Those were our words of parting, Steve's and mine, as we stood in the middle of our living room holding a very watchful Daniel at about 4:00 this afternoon, watching the vet put Ingrid's body into a little basket and cover her with a lilac-colored towel. It was clear that she was dying when the vet (who makes house calls) arrived an hour earlier. She had taken a turn for the worse overnight, and all day she had just been lying mostly still, barely able to get up and walk. I let her lie on one of Steve's T-shirts because it had his smell on it, and she is such a daddy's girl that I thought it would give her comfort. Steve came home right away so he could be there when the vet did what had to be done. We could have tried to hydrate her, but it probably wouldn't have bought much time, if any. She was almost 15 years old, and her kidneys had been failing slowly for several years. I know it was time for her to go, and I am glad we got our chance to say goodbye — even Daniel pulled her tail one last time.

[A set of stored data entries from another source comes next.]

Lemma add_all_empty_size (es : list Event) (n : nat) :
  size (add_all es ∅ n) = List.length es.
Proof.
  rewrite add_all_size by (intros; apply lookup_empty).
  rewrite map_size_empty. lia.
Qed.

(** One turn of the loop over the days, spelled out. *)
Lemma for_days_cons (idx : nat) (f : fields) (day : pyval)
  (rest : list pyval) (w : World) :
  for_days idx f (day :: rest) w =
    match day_weekday day with
    | Raise e => (Raise e, w)
    | Ok None =>
        for_days idx f rest (logging WARNING (UnrecognizedDay idx day) w)
    | Ok (Some weekday) =>
        match first_event_date (start_dt f) weekday with
        | Raise e => (Raise e, w)
        | Ok d =>
            for_days idx f rest
              (mkWorld (<[next_id w := make_event f d]> (cal_events w))
                       (S (next_id w)) (log w) (files w))
        end
    end.
Proof.
  cbn [for_days]. unfold bind, for_day, bind, lift, Event_new, events_add.
  destruct (day_weekday day) as [[weekday|]|e]; try reflexivity.
  destruct (first_event_date (start_dt f) weekday); reflexivity.
Qed.

(** The loop over the days of one event. *)
Lemma for_days_run (idx : nat) (f : fields) (ds : list pyval) (w : World) :
  fst (for_days idx f ds w) = outcome (snd (days_entries f ds))
  /\ cal_events (snd (for_days idx f ds w))
     = add_all (fst (days_entries f ds)) (cal_events w) (next_id w)
  /\ next_id (snd (for_days idx f ds w))
     = (next_id w + List.length (fst (days_entries f ds)))%nat
  /\ files (snd (for_days idx f ds w)) = files w.
Proof.
  revert w. induction ds as [|day rest IH]; intros w.
  - simpl. repeat split. lia.
  - rewrite for_days_cons. cbn [days_entries].
    destruct (day_weekday day) as [[weekday|]|e].
    + destruct (first_event_date (start_dt f) weekday) as [d|e].
      * match goal with |- context [for_days idx f rest ?w'] =>
          destruct (IH w') as (I1 & I2 & I3 & I4) end.
        rewrite I1, I2, I3, I4.
        cbn [add_all List.length fst snd cal_events next_id files].
        repeat split. lia.
      * cbn. repeat split. lia.
    + destruct (IH (logging WARNING (UnrecognizedDay idx day) w))
        as (I1 & I2 & I3 & I4).
      cbn [logging cal_events next_id files] in *. auto.
    + cbn. repeat split. lia.
Qed.

Lemma except_frame (idx : nat) (e : exn) (w : World) :
  cal_events (except_ idx e w) = cal_events w
  /\ next_id (except_ idx e w) = next_id w
  /\ files (except_ idx e w) = files w.
Proof. destruct e; repeat split. Qed.

(** One event, with the handlers of its [try]. *)
Lemma expand_event_run (idx : nat) (event_data : pyval) (w : World) :
  cal_events (expand_event idx event_data w)
  = add_all (event_entries event_data) (cal_events w) (next_id w)
  /\ next_id (expand_event idx event_data w)
     = (next_id w + List.length (event_entries event_data))%nat
  /\ files (expand_event idx event_data w) = files w.
Proof.
  unfold expand_event, try_event, event_entries, bind, lift.
  destruct (read_fields event_data) as [f|e].
  - destruct (iter (days f)) as [ds|e].
    + destruct (for_days_run idx f ds w) as (I1 & I2 & I3 & I4).
      destruct (for_days idx f ds w) as [r w'].
      cbn [fst snd] in *.
      destruct r as [[]|e]; [auto|].
      destruct (except_frame idx e w') as (F1 & F2 & F3).
      rewrite F1, F2, F3. auto.
    + destruct (except_frame idx e w) as (F1 & F2 & F3).
      rewrite F1, F2, F3. cbn. repeat split. lia.
  - destruct (except_frame idx e w) as (F1 & F2 & F3).
    rewrite F1, F2, F3. cbn. repeat split. lia.
Qed.

(** The loop over the events. *)
Lemma for_events_run (idx : nat) (events : list pyval) (w : World) :
  cal_events (for_events idx events w)
  = add_all (batch_entries events) (cal_events w) (next_id w)
  /\ next_id (for_events idx events w)
     = (next_id w + List.length (batch_entries events))%nat
  /\ files (for_events idx events w) = files w.
Proof.
  revert idx w. induction events as [|ev rest IH]; intros idx w.
  - simpl. repeat split. lia.
  - cbn [for_events batch_entries flat_map].
    destruct (expand_event_run idx ev w) as (E1 & E2 & E3).
    destruct (IH (S idx) (expand_event idx ev w)) as (I1 & I2 & I3).
    rewrite I1, I2, I3, E1, E2, E3, add_all_app, length_app.
    fold (batch_entries rest). repeat split. lia.
Qed.

Lemma dict_lookup_head {V} (k : str) (v : V) (d : list (str * V)) :
  dict_lookup ((k, v) :: d) k = Some v.
Proof. simpl. rewrite str_eqb_refl. reflexivity. Qed.

(** What [generate_ics] leaves behind: the file at the returned path holds
    exactly the entries of the batch, as objects numbered from the first
    free identity. *)
Lemma generate_ics_run (events : list pyval) (uuid4 : str) (w : World) :
  fst (generate_ics events uuid4 w)
  = path_join ICS_DIR (py "schedule_" ++ uuid4 ++ py ".ics")
  /\ written_calendar (generate_ics events uuid4 w)
     = Some (add_all (batch_entries events) ∅ (next_id w))
  /\ cal_events (snd (generate_ics events uuid4 w))
     = add_all (batch_entries events) ∅ (next_id w)
  /\ next_id (snd (generate_ics events uuid4 w))
     = (next_id w + List.length (batch_entries events))%nat.
Proof.
  unfold generate_ics, written_calendar.
  destruct (for_events_run 1 events (Calendar_new w)) as (E1 & E2 & E3).
  cbn [fst snd logging write_calendar files cal_events next_id Calendar_new]
    in *.
  rewrite dict_lookup_head, E1, E2. auto.
Qed.

(** ** Reading one raw event *)

Lemma check_datetime_Ok (dt dt' : datetime) :
  check_datetime dt = Ok dt' ->
  dt' = dt /\ valid_date (dt_date dt) = true /\ valid_time (dt_time dt) = true.
Proof.
  unfold check_datetime, date_new, time_new.
  destruct dt as [[y m d] [h mi s]]. cbn [dt_date dt_time year month day
    hour minute second].
  destruct (valid_date (mkdate y m d)); [|discriminate].
  destruct (valid_time (mktime h mi s)); [|discriminate].
  cbn [rbind]. intros E. injection E as <-. auto.
Qed.

Lemma strptime_datetime_valid (v : pyval) (dt : datetime) :
  strptime_datetime v = Ok dt ->
  valid_date (dt_date dt) = true /\ valid_time (dt_time dt) = true.
Proof.
  unfold strptime_datetime. destruct v; try discriminate.
  destruct (first_full_match (re_datetime s)) as [dt0|]; [|discriminate].
  cbn [rbind]. intros H. apply check_datetime_Ok in H.
  destruct H as (-> & H). exact H.
Qed.

Lemma strptime_date_valid (v : pyval) (dt : datetime) :
  strptime_date v = Ok dt -> valid_date (dt_date dt) = true.
Proof.
  unfold strptime_date. destruct v; try discriminate.
  destruct (first_full_match (re_date s)) as [d0|]; [|discriminate].
  cbn [rbind]. intros H. apply check_datetime_Ok in H.
  destruct H as (-> & H & _). exact H.
Qed.

(** What a successful reading of the fields says about the raw event. *)
Lemma read_fields_Ok (event_data : pyval) (f : fields) :
  read_fields event_data = Ok f ->
  exists d s e ed edt,
    event_data = PDict d
    /\ dict_lookup d (py "title") = Some (title f)
    /\ dict_lookup d (py "start") = Some s
    /\ dict_lookup d (py "end") = Some e
    /\ dict_lookup d (py "days") = Some (days f)
    /\ dict_lookup d (py "location") = Some (f_location f)
    /\ dict_lookup d (py "notes") = Some (instructor f)
    /\ dict_lookup d (py "end_date") = Some ed
    /\ strptime_datetime s = Ok (start_dt f)
    /\ strptime_datetime e = Ok (end_dt f)
    /\ strptime_date ed = Ok edt
    /\ end_date f = dt_date edt.
Proof.
  intros H. unfold read_fields in H.
  destruct event_data as [| | | | | |d]; try discriminate H.
  unfold getitem in H.
  repeat match type of H with
         | context [dict_lookup d ?k] =>
             let E := fresh "E" in
             destruct (dict_lookup d k) eqn:E; cbn [rbind] in H;
             [|discriminate H]
         end.
  repeat match type of H with
         | context [strptime_datetime ?v] =>
             let E := fresh "S" in
             destruct (strptime_datetime v) eqn:E; cbn [rbind] in H;
             [|discriminate H]
         end.
  match type of H with
  | context [strptime_date ?v] =>
      destruct (strptime_date v) as [edt|] eqn:Sd; cbn [rbind] in H;
      [|discriminate H]
  end.
  injection H as <-. cbn [title start_dt end_dt days f_location instructor
    end_date].
  eexists d, _, _, _, edt. repeat split; eassumption.
Qed.

Lemma read_fields_valid (event_data : pyval) (f : fields) :
  read_fields event_data = Ok f ->
  valid_date (dt_date (start_dt f)) = true
  /\ valid_date (dt_date (end_dt f)) = true
  /\ valid_date (end_date f) = true.
Proof.
  intros H. apply read_fields_Ok in H.
  destruct H as (d & s & e & ed & edt & _ & _ & _ & _ & _ & _ & _ & _
                 & S1 & S2 & S3 & ->).
  apply strptime_datetime_valid in S1, S2. apply strptime_date_valid in S3.
  tauto.
Qed.

(** A malformed event is not read. *)
Lemma malformed_not_read (event_data : pyval) :
  malformed event_data = true -> fails (read_fields event_data).
Proof.
  intros M. destruct (read_fields event_data) as [f|] eqn:R; [|exact I].
  exfalso. apply read_fields_Ok in R.
  destruct R as (d & s & e & ed & edt & -> & L1 & L2 & L3 & L4 & L5 & L6
                 & L7 & S1 & S2 & S3 & _).
  unfold malformed, missing_required_field, has_unparseable_date,
    required_fields, unparseable in M.
  cbn [existsb] in M.
  rewrite L1, L2, L3, L4, L5, L6, L7, S1, S2, S3 in M. discriminate M.
Qed.

Lemma malformed_no_entries (event_data : pyval) :
  malformed event_data = true -> event_entries event_data = [].
Proof.
  intros M. apply malformed_not_read in M. unfold event_entries.
  destruct (read_fields event_data); [contradiction | reflexivity].
Qed.

(** ** The first occurrence *)

Lemma dict_lookup_In {V} (d : list (str * V)) (k : str) (v : V) :
  dict_lookup d k = Some v -> In (k, v) d.
Proof.
  induction d as [|[k' v'] d IH]; simpl; [discriminate|].
  destruct (str_eqb k' k) eqn:E.
  - apply str_eqb_eq in E. intros [= ->]. left. congruence.
  - intros H. right. apply IH, H.
Qed.

Lemma day_weekday_range (day : pyval) (weekday : Z) :
  day_weekday day = Ok (Some weekday) -> 0 <= weekday <= 4.
Proof.
  unfold day_weekday. destruct (upper_method day) as [u|]; [|discriminate].
  cbn [rbind]. intros H0.
  assert (H : dict_lookup DAY_MAP u = Some weekday) by congruence.
  apply dict_lookup_In in H. unfold DAY_MAP in H. cbn [In] in H.
  repeat (destruct H as [H|H]; [injection H as _ <-; lia|]). contradiction.
Qed.
(** What the model says of the operand at index [i], when the constant data
    of each storage class fits 32-bit offsets. *)
Lemma createModel_location alloc tm m i op :
  alignedTotal kAlignment CONSTANT_COPY (TestModel.operands tm) <= UINT32_MAX ->
  alignedTotal kAlignment CONSTANT_REFERENCE (TestModel.operands tm) <= UINT32_MAX ->
  createModel kAlignment alloc tm = Ok m ->
  Model.operands m !! i = Some op ->
  exists top,
    TestModel.operands tm !! i = Some top
    /\ Operand.lifetime op = TestOperand.lifetime top
    /\ (isConstant (Operand.lifetime op) = true ->
        DataLocation.offset (Operand.location op)
        = alignedTotal kAlignment (Operand.lifetime op) (take i (TestModel.operands tm))
        /\ DataLocation.length (Operand.location op) = size (TestOperand.data top)).
Proof using kAlignment_pos.
  intros Hc Hr Hm Hop.
  rewrite (createModel_operands _ _ _ Hm) in Hop.
  assert (i < length (TestModel.operands tm))%nat as Hlt.
  { rewrite <- (createOperands_length (TestModel.operands tm) (mkCursors 0 0)).
    by eapply lookup_lt_Some. }
  destruct (lookup_lt_is_Some_2 _ _ Hlt) as [top Htop].
  exists top. split; [exact Htop|].
  assert (UINT32_MAX < 2 ^ 64) as Hmax by (unfold UINT32_MAX; lia).
  rewrite (createOperands_lookup _ (mkCursors 0 0) i top) in Hop
    by (simpl; first [lia | exact Htop]).
  injection Hop as <-. simpl. split; [reflexivity|].
  pose proof (alignedSize_ge (TestOperand.data top)).
  pose proof (size_nonneg (TestOperand.data top)).
  unfold locationAt.
  destruct (TestOperand.lifetime top) eqn:Hl; simpl; try discriminate; intros _.
  - pose proof (alignedTotal_nonneg CONSTANT_COPY (take i (TestModel.operands tm))).
    pose proof (alignedTotal_take_next _ _ i (S i) top Htop Hl ltac:(lia)).
    pose proof (alignedTotal_take_le CONSTANT_COPY (TestModel.operands tm) (S i)).
    rewrite !uint32_small by lia. split; reflexivity.
  - pose proof (alignedTotal_nonneg CONSTANT_REFERENCE (take i (TestModel.operands tm))).
    pose proof (alignedTotal_take_next _ _ i (S i) top Htop Hl ltac:(lia)).
    pose proof (alignedTotal_take_le CONSTANT_REFERENCE (TestModel.operands tm) (S i)).
    rewrite !uint32_small by lia. split; reflexivity.
Qed.

(** Two constant operands of one storage class, in index order: the first
    ends where the second starts, or before. *)
Lemma createModel_ordered alloc tm m i j opi opj :
  alignedTotal kAlignment CONSTANT_COPY (TestModel.operands tm) <= UINT32_MAX ->
  alignedTotal kAlignment CONSTANT_REFERENCE (TestModel.operands tm) <= UINT32_MAX ->
  createModel kAlignment alloc tm = Ok m ->
  (i < j)%nat ->
  Model.operands m !! i = Some opi ->
  Model.operands m !! j = Some opj ->
  isConstant (Operand.lifetime opi) = true ->
  Operand.lifetime opi = Operand.lifetime opj ->
  DataLocation.offset (Operand.location opi) + DataLocation.length (Operand.location opi)
  <= DataLocation.offset (Operand.location opj).
Proof using kAlignment_pos.
  intros Hc Hr Hm Hij Hi Hj Hconst Hsame.
  destruct (createModel_location _ _ _ _ _ Hc Hr Hm Hi) as (topi & Hti & Hli & Hloci).
  destruct (createModel_location _ _ _ _ _ Hc Hr Hm Hj) as (topj & Htj & Hlj & Hlocj).
  destruct (Hloci Hconst) as [-> ->].
  rewrite Hsame in Hconst. destruct (Hlocj Hconst) as [-> _].
  rewrite <- Hsame.
  pose proof (alignedTotal_take_next (Operand.lifetime opi) _ i j topi Hti
                (eq_sym Hli) Hij).
  pose proof (alignedSize_ge (TestOperand.data topi)). lia.
Qed.
(** What [load] reads back from a file written by [save]: the session
    map as it was, and the version unless it was empty, which [omitempty]
    drops and [load] then defaults; the map is never nil. *)
Lemma load_encode (env : OS) (s : Storage) :
  load_file env (FContents (encode_storage s))
  = Ok {| path := StPath env;
          version := if version s =? "" then current_version else version s;
          services := services s; services_nil := false |}.
Proof.
  destruct s as [p v m n]; unfold load_file, encode_storage, omitempty; cbn [version services].
  destruct (Nat.eqb_spec (size m) 0) as [Hz|Hz].
  - apply map_size_empty_iff in Hz; subst m.
    destruct (String.eqb_spec v ""); subst; reflexivity.
  - destruct (String.eqb_spec v ""); subst; cbn;
      rewrite decode_encode_services; reflexivity.
Qed.

(** Decoding the fields of the document keeps [path], and keeps a nil map
    empty. *)
Lemma decode_storage_fields_inv (kvs : list (string * yaml)) (s s' : Storage) :
  decode_storage_fields kvs s = Ok s' ->
  path s' = path s /\
  ((services_nil s = true -> services s = ∅) -> services_nil s' = true -> services s' = ∅).
Proof.
  revert s; induction kvs as [|[k y] kvs IH]; intros s H; cbn [decode_storage_fields] in H.
  - injection H as <-; auto.
  - destruct (k =? "version").
    + destruct (decode_string y) as [v|e]; [|discriminate].
      apply IH in H as [Hp Hn]; cbn in Hp, Hn; auto.
    + destruct (k =? "services"); [|exact (IH s H)].
      destruct y as [| | |l]; try discriminate.
      * apply IH in H as [Hp Hn]; cbn in Hp, Hn; auto.
      * destruct (decode_services l (services s)); [|discriminate].
        apply IH in H as [Hp Hn]; cbn in Hp, Hn; split; [assumption|].
        intros _; apply Hn; discriminate.
Qed.

(** What [load] can return: a nil map has no entries, and the path is
    [stPath] unless the file is a null document. *)
Lemma load_inv (env : OS) (f : StFile) (s : Storage) :
  load_file env f = Ok s ->
  (services_nil s = true -> services s = ∅) /\
  (path s = StPath env \/ (f = FContents YNull /\ s = zero_storage)).
Proof.
  destruct f as [| | | |[| | |kvs]]; cbn; intros H; try discriminate;
    try (injection H as <-; split; [discriminate|left; reflexivity]).
  - injection H as <-; split; [reflexivity|right; auto].
  - apply decode_storage_fields_inv in H as [Hp Hn]; split.
    + apply Hn; discriminate.
    + left; exact Hp.
Qed.

Lemma load_path (env : OS) (f : StFile) (s : Storage) :
  load_file env f = Ok s -> services_nil s = false -> path s = StPath env.
Proof.
  intros H Hn; destruct (load_inv env f s H) as [_ [Hp|[_ ->]]]; [exact Hp|discriminate].
Qed.

(* ------------------------------------------------------------------ *)
(** ** The operations, one branch at a time *)

Lemma Service_eqb_spec (a b : Service) : Service_eqb a b = true <-> a = b.
Proof.
  destruct a as [fa sa], b as [fb sb]; unfold Service_eqb; cbn.
  rewrite andb_true_iff, !String.eqb_eq; split.
  - intros [-> ->]; reflexivity.
  - intros H; injection H; auto.
Qed.

Lemma assign_save_unfold (env : OS) (s : Storage) (k : string) (v : Service) (f : StFile) :
  (s' ← assign s k v; save env s') f = assign_save env s k v f.
Proof.
  unfold assign_save, assign, mbind, St_bind, panic, mret, St_ret.
  destruct (services_nil s); reflexivity.
Qed.

Lemma Insert_unfold (env : OS) (ns : string) (dev : Model.Dev) (h : string) (f : StFile) :
  Insert env ns dev h f =
  match load_file env f with
  | Err e => (Returned (Err e), f)
  | Ok s =>
      match newService env (Model.Source dev) h with
      | Err e => (Returned (Err e), f)
      | Ok svc =>
          let key := getFullName ns dev in
          match services s !! key with
          | Some svc2 =>
              if Service_eqb svc2 svc then (Returned (Ok tt), f)
              else if negb (syncthing svc2 =? "") then (Returned (Err ErrAlreadyRunning), f)
              else assign_save env s key svc f
          | None => assign_save env s key svc f
          end
      end
  end.
Proof.
  unfold Insert; unfold mbind at 1 2, St_bind at 1 2; unfold load, lift, mret, St_ret, throw.
  destruct (load_file env f); [|reflexivity].
  destruct (newService _ _ _); [|reflexivity].
  cbv zeta; rewrite <- !assign_save_unfold.
  destruct (_ !! _) as [svc2|]; [|reflexivity].
  destruct (Service_eqb _ _); [reflexivity|].
  destruct (negb (syncthing svc2 =? "")); reflexivity.
Qed.

Lemma Get_unfold (env : OS) (ns : string) (dev : Model.Dev) (f : StFile) :
  Get env ns dev f =
  match load_file env f with
  | Err e => (Returned (Err e), f)
  | Ok s =>
      match services s !! getFullName ns dev with
      | None => (Returned (Err (ErrNotFound (getFullName ns dev))), f)
      | Some svc => (Returned (Ok svc), f)
      end
  end.
Proof.
  unfold Get, mbind, St_bind, load, mret, St_ret, throw.
  destruct (load_file env f); [|reflexivity].
  destruct (_ !! _); reflexivity.
Qed.

Lemma Stop_unfold (env : OS) (ns : string) (dev : Model.Dev) (f : StFile) :
  Stop env ns dev f =
  match load_file env f with
  | Err e => (Returned (Err e), f)
  | Ok s =>
      match services s !! getFullName ns dev with
      | Some svc =>
          assign_save env s (getFullName ns dev) {| folder := folder svc; syncthing := "" |} f
      | None => (Returned (Ok tt), f)
      end
  end.
Proof.
  unfold Stop; unfold mbind at 1, St_bind at 1; unfold load, mret, St_ret.
  destruct (load_file env f); [|reflexivity].
  destruct (_ !! _); [apply assign_save_unfold|reflexivity].
Qed.

Lemma Delete_unfold (env : OS) (ns : string) (dev : Model.Dev) (f : StFile) :
  Delete env ns dev f =
  match load_file env f with
  | Err e => (Returned (Err e), f)
  | Ok s => save env (set_services s (delete (getFullName ns dev) (services s))) f
  end.
Proof.
  unfold Delete, mbind, St_bind, load.
  destruct (load_file env f); reflexivity.
Qed.

Lemma save_ok (env : OS) (s : Storage) (f : StFile) :
  Writable env = true -> path s = StPath env ->
  save env s f = (Returned (Ok tt), FContents (encode_storage s)).
Proof.
  unfold Writable, save; intros Hw Hp; rewrite Hp, String.eqb_refl.
  destruct (WriteFile env); [reflexivity|discriminate..].
Qed.

Lemma save_inv (env : OS) (s : Storage) (f f' : StFile) (r : Outcome unit) :
  save env s f = (r, f') ->
  (r = Returned (Ok tt) /\ f' = FContents (encode_storage s))
  \/ (r = Returned (Err ErrWriteStorage) /\ (f' = f \/ WriteFile env = WriteFails f')).
Proof.
  unfold save; destruct (path s =? StPath env); [destruct (WriteFile env) eqn:Hw|];
    intros H; injection H; intros; subst; auto.
Qed.

Lemma assign_save_inv (env : OS) (s : Storage) (k : string) (v : Service) (f f' : StFile)
    (r : Outcome unit) :
  assign_save env s k v f = (r, f') ->
  (r = Returned (Ok tt) /\
   f' = FContents (encode_storage (set_services s (<[k := v]> (services s)))))
  \/ (r = Returned (Err ErrWriteStorage) /\ (f' = f \/ WriteFile env = WriteFails f'))
  \/ (r = Panicked nil_map_panic /\ f' = f).
Proof.
  unfold assign_save; destruct (services_nil s).
  - intros H; injection H; intros; subst; auto.
  - intros H; apply save_inv in H as [?|?]; auto.
Qed.

Lemma assign_save_ok (env : OS) (s : Storage) (k : string) (v : Service) (f : StFile) :
  services_nil s = false -> Writable env = true -> path s = StPath env ->
  assign_save env s k v f
  = (Returned (Ok tt), FContents (encode_storage (set_services s (<[k := v]> (services s))))).
Proof. intros Hn Hw Hp; unfold assign_save; rewrite Hn; apply save_ok; assumption. Qed.

(** After a successful [Insert] the file holds the new service at its key. *)
Lemma Insert_ok_inv (env : OS) (ns : string) (dev : Model.Dev) (h : string) (f f' : StFile) :
  Insert env ns dev h f = (Returned (Ok tt), f') ->
  exists svc s',
    newService env (Model.Source dev) h = Ok svc /\
    load_file env f' = Ok s' /\ services s' !! getFullName ns dev = Some svc.
Proof.
  rewrite Insert_unfold.
  destruct (load_file env f) as [s|e] eqn:Hl; [|discriminate].
  destruct (newService _ _ _) as [svc|e] eqn:Hn; [|discriminate].
  cbv zeta.
  assert (Hup : assign_save env s (getFullName ns dev) svc f = (Returned (Ok tt), f') ->
                exists s', load_file env f' = Ok s' /\ services s' !! getFullName ns dev = Some svc).
  { intros Hs; apply assign_save_inv in Hs as [[_ ->]|[[? _]|[? _]]]; try discriminate.
    rewrite load_encode; eexists; split; [reflexivity|]; cbn.
    apply lookup_insert_eq. }
  destruct (services s !! getFullName ns dev) as [svc2|] eqn:Hk.
  - destruct (Service_eqb svc2 svc) eqn:He.
    + intros H; injection H; intros <-.
      apply Service_eqb_spec in He; subst svc2; eauto.
    + destruct (negb _); [discriminate|].
      intros Hs; destruct (Hup Hs) as [s' ?]; eauto.
  - intros Hs; destruct (Hup Hs) as [s' ?]; eauto.
Qed.

(* ------------------------------------------------------------------ *)
(** ** Insert *)





(** C2 (as amended): once [Insert] has succeeded, the same call again
    succeeds and leaves the state file exactly as it is (it writes
    nothing). *)
Theorem Insert_idempotent (env : OS) (ns : string) (dev : Model.Dev) (h : string)
    (f f1 : StFile) :
  Insert env ns dev h f = (Returned (Ok tt), f1) ->
  Insert env ns dev h f1 = (Returned (Ok tt), f1).
Proof.
  intros H1.
  destruct (Insert_ok_inv env ns dev h f f1 H1) as (svc & s' & Hn & Hl & Hk).
  rewrite Insert_unfold, Hl, Hn; cbv zeta; rewrite Hk.
  rewrite (proj2 (Service_eqb_spec svc svc) eq_refl); reflexivity.
Qed.

(** C2, as stated, fails: while another handle is running at the key,
    the first call already fails. *)
Lemma Insert_twice_conflict :
  Insert env0 "default" web "host:5555" (one_service "/work/web" "host:1234")
    = (Returned (Err ErrAlreadyRunning), one_service "/work/web" "host:1234").
Proof. vm_compute; reflexivity. Qed.

Lemma Insert_idempotent_witness :
  Insert env0 "default" web "host:1234" FMissing
    = (Returned (Ok tt), snd (Insert env0 "default" web "host:1234" FMissing)) /\
  Insert env0 "default" web "host:1234" (snd (Insert env0 "default" web "host:1234" FMissing))
    = (Returned (Ok tt), snd (Insert env0 "default" web "host:1234" FMissing)).
Proof.
  split; [reflexivity|].
  apply (Insert_idempotent env0 "default" web "host:1234" FMissing); reflexivity.
Defined.

(** C3: after a successful [Insert], [Get] returns the record whose
    folder is the source path as [newService] resolves it and whose
    handle is the inserted one. *)
Theorem Insert_then_Get (env : OS) (ns : string) (dev : Model.Dev) (h : string)
    (f f' : StFile) :
  Insert env ns dev h f = (Returned (Ok tt), f') ->
  exists absFolder,
    Storage.fixPath env (Model.Source dev) = Ok absFolder /\
    Get env ns dev f' = (Returned (Ok {| folder := absFolder; syncthing := h |}), f').
Proof.
  intros H1.
  destruct (Insert_ok_inv env ns dev h f f' H1) as (svc & s' & Hn & Hl & Hk).
  unfold newService in Hn.
  destruct (Storage.fixPath env (Model.Source dev)) as [absFolder|e]; [|discriminate].
  injection Hn as <-.
  exists absFolder; split; [reflexivity|].
  rewrite Get_unfold, Hl, Hk; reflexivity.
Qed.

It's so wierd. Afterward, almost the moment the vet left, I felt this compulsive need to clean the house. I threw away every remnant of her litter box, and Steve mopped up the floor in the laundry room that has been kitty-litter central ever since I moved in. I stripped the sheets where she used to hunker under the covers (and where she had recently peed) and threw the bedding into the wash. I threw away all her food and her little cat toys. I picked up the pink wire brush that I'd used so many times to brush her furry coat, and I started sobbing when I saw some of her white fur still clinging to it. But after I'd had my cry, I threw the brush away, too. I don't know why I couldn't wait, or why I didn't want to keep some things around. I said as much to Steve, and he laid his finger on my forehead and said, "The important stuff is right here." Yes, and in pictures, like the one here of Ingrid in better days, with one of her (and my) favorite people.
So ... rest in peace, Ingrid. You are with your sweet brother George* now, and I hope you are lying together in kitty heaven, curled up in the yin-yang position like old times and licking each other blissfully. I miss you, girly-girl.